作者: 小新_XX | 来源:发表于2019-04-08 21:50 被阅读0次

1 在numpy和pytorch实现梯度下降法(线性回归)

梯度下降法的一般步骤为:
(1) 设定初始值
(2) 求取梯度
(3) 在梯度方向上进行参数的更新

1.1 Numpy版本

假设欲拟合的目标函数为y = 2*x1 - 4*x2. 这是一个2元线性函数,自变量x是2维向量。

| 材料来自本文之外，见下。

(* ===== verification/Calls.v ===== *)
(** Computations over the list of calls made to the outside so far: asking for an answer,
    and what it means to perform a fixed sequence of calls up to the first failure. *)
From S2P Require Import Prelude.

Section Calls.
Context {C E : Type}.

(** One call; the answer may depend on every call before it. *)
Definition ask {A} (c : C) (f : list C -> result E A) : eff (list C) E A :=
  fun h => (h ++ [c], f h).

(** A computation dropped after so many of its calls. *)
Definition cut {A} (k : nat) (e : E) (m : eff (list C) E A) : eff (list C) E A :=
  fun h => (h ++ take k (drop (length h) (m h).1), Err e).

(** A computation that performs exactly [cs] when it succeeds, and a prefix otherwise. *)
Definition performs {A} (m : eff (list C) E A) (cs : list C) : Prop := forall h h' r,
  m h = (h', r) -> exists l, h' = h ++ l /\ l `prefix_of` cs /\ (is_ok r = true -> l = cs).

Lemma performs_ask {A} c (f : list C -> result E A) : performs (ask c f) [c].
Proof. intros h h' r [= <- <-]. by exists [c]. Qed.
Lemma performs_ret {A} (a : A) : performs (mret a) [].
Proof. intros h h' r [= <- <-]. exists []. by rewrite app_nil_r. Qed.
Lemma performs_throw {A} e cs : performs (throw e : eff (list C) E A) cs.
Proof. intros h h' r [= <- <-]. exists []. rewrite app_nil_r. split_and!; [done|apply prefix_nil|done]. Qed.
Lemma performs_lift {A} (x : result E A) : performs (lift_result x) [].
Proof. intros h h' r [= <- <-]. exists []. by rewrite app_nil_r. Qed.
Lemma performs_bind {A B} (m : eff (list C) E A) (f : A -> eff (list C) E B) cs ds :
  performs m cs -> (forall a, performs (f a) ds) -> performs (m ≫= f) (cs ++ ds).
Proof.
  intros Hm Hf h h' r. unfold mbind, eff_bind. destruct (m h) as [h1 [a|e]] eqn:E0.
  - destruct (Hm _ _ _ E0) as (l & -> & _ & Hl). rewrite (Hl eq_refl).
    intros Hr. destruct (Hf a _ _ _ Hr) as (l' & -> & Hp & Hok).
    exists (cs ++ l'). rewrite app_assoc. split_and!; [done|by apply prefix_app|].
    intros Hr'. by rewrite (Hok Hr').
  - intros [= <- <-]. destruct (Hm _ _ _ E0) as (l & -> & Hp & _). exists l.
    split_and!; [done|by apply prefix_app_r|done].
Qed.
(** The continuation may use the value a successful first part returned. *)
Lemma performs_bind_ok {A B} (x : result E A) (f : A -> eff (list C) E B) ds :
  (forall a, x = Ok a -> performs (f a) ds) -> performs (lift_result x ≫= f) ds.
Proof.
  intros Hf h h' r. unfold mbind, eff_bind, lift_result. destruct x as [a|e].
  - apply Hf; done.
  - intros [= <- <-]. by apply performs_throw with (e := e).
Qed.
(** Nothing follows a last call. *)
Lemma performs_last {A B} (m : eff (list C) E A) (f : A -> eff (list C) E B) cs :
  performs m cs -> (forall a, performs (f a) []) -> performs (m ≫= f) cs.
Proof. intros Hm Hf. rewrite <- (app_nil_r cs). by apply performs_bind. Qed.

(** It performs the same sequence, and never succeeds. *)
Lemma performs_cut {A} k e (m : eff (list C) E A) cs : performs m cs -> performs (cut k e m) cs.
Proof.
  intros Hm h h' r [= <- <-]. destruct (m h) as [h1 r1] eqn:E0. destruct (Hm _ _ _ E0) as (l & -> & Hl & _).
  cbn. rewrite drop_app_length. exists (take k l). split_and!; [done| |done].
  by transitivity l; [apply prefix_take|].
Qed.

(** The two outcomes of a first call or of a first check. *)
Lemma ask_bind {A B} c (f : list C -> result E A) (k : A -> eff (list C) E B) h h' r :
  (ask c f ≫= k) h = (h', r) ->
  (exists e, f h = Err e /\ h' = h ++ [c] /\ r = Err e) \/ (exists a, f h = Ok a /\ k a (h ++ [c]) = (h', r)).
Proof. unfold ask, mbind, eff_bind. destruct (f h); [by right; eauto|intros [= <- <-]; left; eauto]. Qed.
Lemma lift_bind {A B} (x : result E A) (k : A -> eff (list C) E B) h h' r :
  (lift_result x ≫= k) h = (h', r) ->
  (exists e, x = Err e /\ h' = h /\ r = Err e) \/ (exists a, x = Ok a /\ k a h = (h', r)).
Proof. unfold lift_result, mbind, eff_bind. destruct x; [by right; eauto|intros [= <- <-]; left; eauto]. Qed.
End Calls.
(* ===== verification/Mpsc.v ===== *)
(** Bounded channels ([tokio::sync::mpsc]) as values of a shared store, the disk the
    programs read and write, and sums over finite maps. *)
From S2P Require Import Prelude Core.

(** ** Bounded channels

    The sending half is shared by name (the key of the channel in its store); the
    value holds what was accepted and not yet received, and whether the receiver
    still exists. *)

Record mpsc (A : Type) := mkMpsc { items : list A; cap : Z; rx_open : bool }.
Arguments mkMpsc {A} items cap rx_open.
Arguments items {A} m.
Arguments cap {A} m.
Arguments rx_open {A} m.

Definition mpsc_new {A} (n : Z) : mpsc A := mkMpsc [] n true.
Definition queue_len {A} (m : mpsc A) : Z := Z.of_nat (length (items m)).
(** A send would not have to wait: there is room, or the receiver is gone. *)
Definition send_ready {A} (m : mpsc A) : bool := negb (rx_open m) || (queue_len m <? cap m).
Definition try_send {A} (x : A) (m : mpsc A) : mpsc A * bool :=
  if rx_open m && (queue_len m <? cap m) then (mkMpsc (items m ++ [x]) (cap m) true, true)
  else (m, false).
Definition close_rx {A} (m : mpsc A) : mpsc A := mkMpsc [] (cap m) false.
Definition pop {A} (m : mpsc A) : option (A * mpsc A) :=
  match items m with
  | x :: r => Some (x, mkMpsc r (cap m) (rx_open m))
  | [] => None
  end.

Definition mpsc_ok {A} (n : Z) (m : mpsc A) : Prop := cap m = n /\ queue_len m <= n.

Lemma mpsc_new_ok {A} n : 0 <= n -> mpsc_ok n (mpsc_new (A:=A) n).
Proof. done. Qed.
Lemma try_send_ok {A} n x (m : mpsc A) : mpsc_ok n m -> mpsc_ok n (try_send x m).1.
Proof.
  intros [Hc Hq]. unfold try_send. destruct (rx_open m); [|done].
  destruct (Z.ltb_spec (queue_len m) (cap m)); [|done].
  split; [done|]. unfold queue_len in *. cbn. rewrite length_app. cbn. lia.
Qed.
Lemma pop_ok {A} n x (m m' : mpsc A) : mpsc_ok n m -> pop m = Some (x, m') -> mpsc_ok n m'.
Proof.
  intros [Hc Hq] Hp. destruct m as [[|y r] k o]; [done|].
  injection Hp as -> <-. split; [done|]. cbv [queue_len items length] in *. lia.
Qed.
Lemma close_rx_ok {A} n (m : mpsc A) : 0 <= n -> mpsc_ok n m -> mpsc_ok n (close_rx m).
Proof. by intros ? [? ?]. Qed.
Lemma try_send_Some {A} (x : A) m m' :
  try_send x m = (m', true) ->
  items m' = items m ++ [x] /\ queue_len m < cap m /\ rx_open m = true /\ cap m' = cap m.
Proof.
  unfold try_send. destruct (rx_open m); [|done].
  destruct (Z.ltb_spec (queue_len m) (cap m)); [|done]. by intros [= <-].
Qed.
Lemma try_send_items {A} (x : A) m :
  items (try_send x m).1 = items m \/ items (try_send x m).1 = items m ++ [x].
Proof. unfold try_send. case_match; auto. Qed.
#[export] Hint Resolve try_send_ok pop_ok close_rx_ok : tunnel.

(** ** Files

    A write either succeeds, or fails before touching the file ([None]) or after
    truncating it and writing a number of its bytes. *)

Record Disk := mkDisk {
  files : gmap string bytes;
  write_fault : gmap string (IoError * option nat);
}.
Definition read_file (path : string) (d : Disk) : result IoError bytes :=
  ok_or (mkIo OtherKind "No such file or directory (os error 2)") (files d !! path).
Definition write_file (path : string) (data : bytes) : eff Disk IoError unit := fun d =>
  match write_fault d !! path with
  | None => (mkDisk (<[path := data]> (files d)) (write_fault d), Ok tt)
  | Some (e, None) => (d, Err e)
  | Some (e, Some n) => (mkDisk (<[path := take n data]> (files d)) (write_fault d), Err e)
  end.

Lemma read_write_file path data d d' :
  write_file path data d = (d', Ok tt) -> read_file path d' = Ok data.
Proof.
  unfold write_file. destruct (write_fault d !! path) as [[e [n|]]|]; try done.
  intros [= <-]. unfold read_file. cbn. by rewrite lookup_insert_eq.
Qed.

(** ** Sums over finite maps *)

Section SumMap.
Context `{Countable K} {A : Type} (f : K -> A -> Z).

Definition sum_map (m : gmap K A) : Z := map_fold (fun k a acc => f k a + acc) 0 m.

Lemma sum_map_empty : sum_map ∅ = 0.
Proof. done. Qed.
Lemma sum_map_insert m k a : m !! k = None -> sum_map (<[k := a]> m) = f k a + sum_map m.
Proof.
  intros Hk. unfold sum_map. rewrite map_fold_insert_L; [done| |done].
  intros. lia.
Qed.
Lemma sum_map_delete m k a : m !! k = Some a -> sum_map (delete k m) = sum_map m - f k a.
Proof.
  intros Hk. rewrite <- (insert_delete_id m k a Hk) at 2.
  rewrite sum_map_insert by apply lookup_delete_eq. lia.
Qed.
Lemma sum_map_update m k a b :
  m !! k = Some a -> sum_map (<[k := b]> m) = sum_map m - f k a + f k b.
Proof.
  intros Hk. rewrite <- insert_delete_eq, sum_map_insert by apply lookup_delete_eq.
  rewrite (sum_map_delete _ _ _ Hk). lia.
Qed.
Lemma sum_map_zero m : (forall k a, m !! k = Some a -> f k a = 0) -> sum_map m = 0.
Proof.
  induction m as [|k a m Hk IH] using map_ind; intros Hf; [done|].
  rewrite sum_map_insert, (Hf k a), IH; [done| |by rewrite lookup_insert_eq|done].
  intros j b Hj. apply Hf. rewrite lookup_insert_ne; congruence.
Qed.
End SumMap.
(* ===== verification/ServerConfig.v ===== *)
(** The server configuration (server/src/config.rs): records, peer lookup, derived
    network parameters, loading and saving.  [toml] and [ipnet] are parameters. *)
From S2P Require Import Prelude Net Text Core Mpsc.

Record ListenerConfig := mkListener { l_transport : TransportKind; l_bind : string; l_tls : bool }.

Record NetworkConfig := mkNetwork {
  subnet : string;
  net_gateway : Ipv4Addr;
  net_mtu : Z;
  net_dns : list Ipv4Addr;
  tun_name : string;
  egress_iface : option string;
  net_subnet6 : option string;
  net_gateway6 : option Ipv6Addr;
  net_dns6 : list Ipv6Addr;
}.

Record SecurityConfig := mkSecurityConfig {
  noise_psk : string;
  tls_cert_path : option string;
  tls_key_path : option string;
}.

Record WebConfig := mkWeb { web_bind : string; admin_token : string }.

Record PeerConfig := mkPeer {
  p_name : string;
  p_token : string;
  p_ip : Ipv4Addr;
  enabled : bool;
  allow_global : bool;
  allow_http_proxy : bool;
}.

Record ServerConfig := mkConfig {
  listeners : list ListenerConfig;
  network : NetworkConfig;
  security : SecurityConfig;
  web : WebConfig;
  peers : list PeerConfig;
}.

#[export] Instance listener_eq_dec : EqDecision ListenerConfig.
Proof. solve_decision. Defined.
#[export] Instance network_eq_dec : EqDecision NetworkConfig.
Proof. solve_decision. Defined.
#[export] Instance security_eq_dec : EqDecision SecurityConfig.
Proof. solve_decision. Defined.
#[export] Instance web_eq_dec : EqDecision WebConfig.
Proof. solve_decision. Defined.
#[export] Instance peer_config_eq_dec : EqDecision PeerConfig.
Proof. solve_decision. Defined.

#[export] Instance server_config_eq_dec : EqDecision ServerConfig.
Proof. solve_decision. Defined.

(** The [ipnet] crate: parsed networks, as far as the server uses them. *)
Class IpNet := {
  Ipv4Net : Type;
  Ipv6Net : Type;
  parse_v4net : string -> result string Ipv4Net;
  parse_v6net : string -> result string Ipv6Net;
  v4net_prefix : Ipv4Net -> Z;
  v6net_prefix : Ipv6Net -> Z;
  v6net_network : Ipv6Net -> Ipv6Addr;
}.

(** The [toml] crate on this configuration. *)
Class ServerToml := {
  toml_parse : bytes -> result string ServerConfig;
  toml_print : ServerConfig -> result string bytes;
}.
Class ServerTomlLaws `{ServerToml} := {
  toml_round_trip : forall c t, toml_print c = Ok t -> toml_parse t = Ok c;
}.

(** Defaults of the network section, parsed when the file omits them. *)
Definition default_subnet6 : option string := Some "fd66::/64".
Definition default_gateway6 : option Ipv6Addr := parse_ipv6 "fd66::1".
Definition default_dns6 : list Ipv6Addr :=
  omap parse_ipv6 ["2001:4860:4860::8888"; "2606:4700:4700::1111"].
Definition default_tun : string := "et0".

Section Load.
Context `{ServerToml}.
Definition load (path : string) (d : Disk) : Result ServerConfig :=
  match read_file path d with
  | Err e => Err (Io e)
  | Ok text => map_err (fun e => Config ("parse " +:+ path +:+ ": " +:+ e)) (toml_parse text)
  end.
Definition save (path : string) (c : ServerConfig) : eff Disk Error unit :=
  text ← lift_result (map_err (fun e => Config ("serialize: " +:+ e)) (toml_print c));
  with_err Io (write_file path text).
End Load.

(** [prefix_len] of the source; the record field of the same name is in [Welcome]. *)
Definition cfg_prefix_len `{IpNet} (c : ServerConfig) : Result Z :=
  match parse_v4net (subnet (network c)) with
  | Err e => Err (Config ("bad subnet " +:+ subnet (network c) +:+ ": " +:+ e))
  | Ok n => Ok (v4net_prefix n)
  end.
Definition subnet6_net `{IpNet} (c : ServerConfig) : option Ipv6Net :=
  s ← net_subnet6 (network c); ok (parse_v6net s).
Definition find_peer (c : ServerConfig) (token : string) : option PeerConfig :=
  List.find (fun p => String.eqb (p_token p) token) (peers c).

Definition v4 (a b c d : Z) : Ipv4Addr := v4_of_octets (map byte_of_Z [a; b; c; d]).

(** The random key and tokens are arguments. *)
Definition template (psk admin tok : string) : ServerConfig := {|
  listeners := [mkListener Tcp "0.0.0.0:8443" true];
  network := mkNetwork "10.66.0.0/24" (v4 10 66 0 1) 1380 [v4 8 8 8 8; v4 1 1 1 1]
    "et0" None default_subnet6 default_gateway6 default_dns6;
  security := mkSecurityConfig psk None None;
  web := mkWeb "127.0.0.1:9000" admin;
  peers := [mkPeer "example" tok (v4 10 66 0 2) true true true];
|}.

(** ** Lookup *)

Lemma find_peer_Some c t p :
  find_peer c t = Some p -> In p (peers c) /\ p_token p = t.
Proof. intros [Hin He]%List.find_some. by apply String.eqb_eq in He. Qed.
Lemma find_peer_None c t : find_peer c t = None <-> Forall (fun p => p_token p <> t) (peers c).
Proof.
  unfold find_peer. induction (peers c) as [|p l IH]; cbn; [done|].
  destruct (String.eqb_spec (p_token p) t).
  - split; [done|]. by intros [? _]%Forall_cons.
  - rewrite IH, Forall_cons. naive_solver.
Qed.

(** The well-formedness the admin API keeps: one peer per token, one per address. *)
Definition peers_wf (c : ServerConfig) : Prop :=
  NoDup (map p_token (peers c)) /\ NoDup (map p_ip (peers c)).

Lemma NoDup_map_eq {A B} (f : A -> B) l x y :
  NoDup (map f l) -> In x l -> In y l -> f x = f y -> x = y.
Proof.
  induction l as [|z l IH]; cbn; [done|]. intros [Hz Hl]%NoDup_cons [->|Hx] [->|Hy] E.
  - done.
  - destruct Hz. rewrite E. apply list_elem_of_In. by apply in_map.
  - destruct Hz. rewrite <- E. apply list_elem_of_In. by apply in_map.
  - auto.
Qed.

Lemma find_peer_wf c p : peers_wf c -> In p (peers c) -> find_peer c (p_token p) = Some p.
Proof.
  intros [Ht _] Hp. destruct (find_peer c (p_token p)) as [q|] eqn:E.
  - apply find_peer_Some in E as [Hq E]. f_equal. by apply (NoDup_map_eq p_token (peers c)).
  - apply find_peer_None in E. rewrite Forall_forall in E. destruct (E p); [|done].
    by apply list_elem_of_In.
Qed.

通过梯度下降求解最优参数的代码如下:

import numpy as np
import matplotlib.pyplot as plt
from mpl_toolkits.mplot3d import axes3d
from matplotlib import style

#创建数据
N = 100
x1 = np.linspace(-10, 10, N)
x2 = np.linspace(-15, 5, N)

x = np.concatenate(([x1], [x2]), axis=0).T
w = np.array([2, -4])
y = np.dot(x, w)
fig = plt.figure()
ax1 = fig.add_subplot(111, projection='3d')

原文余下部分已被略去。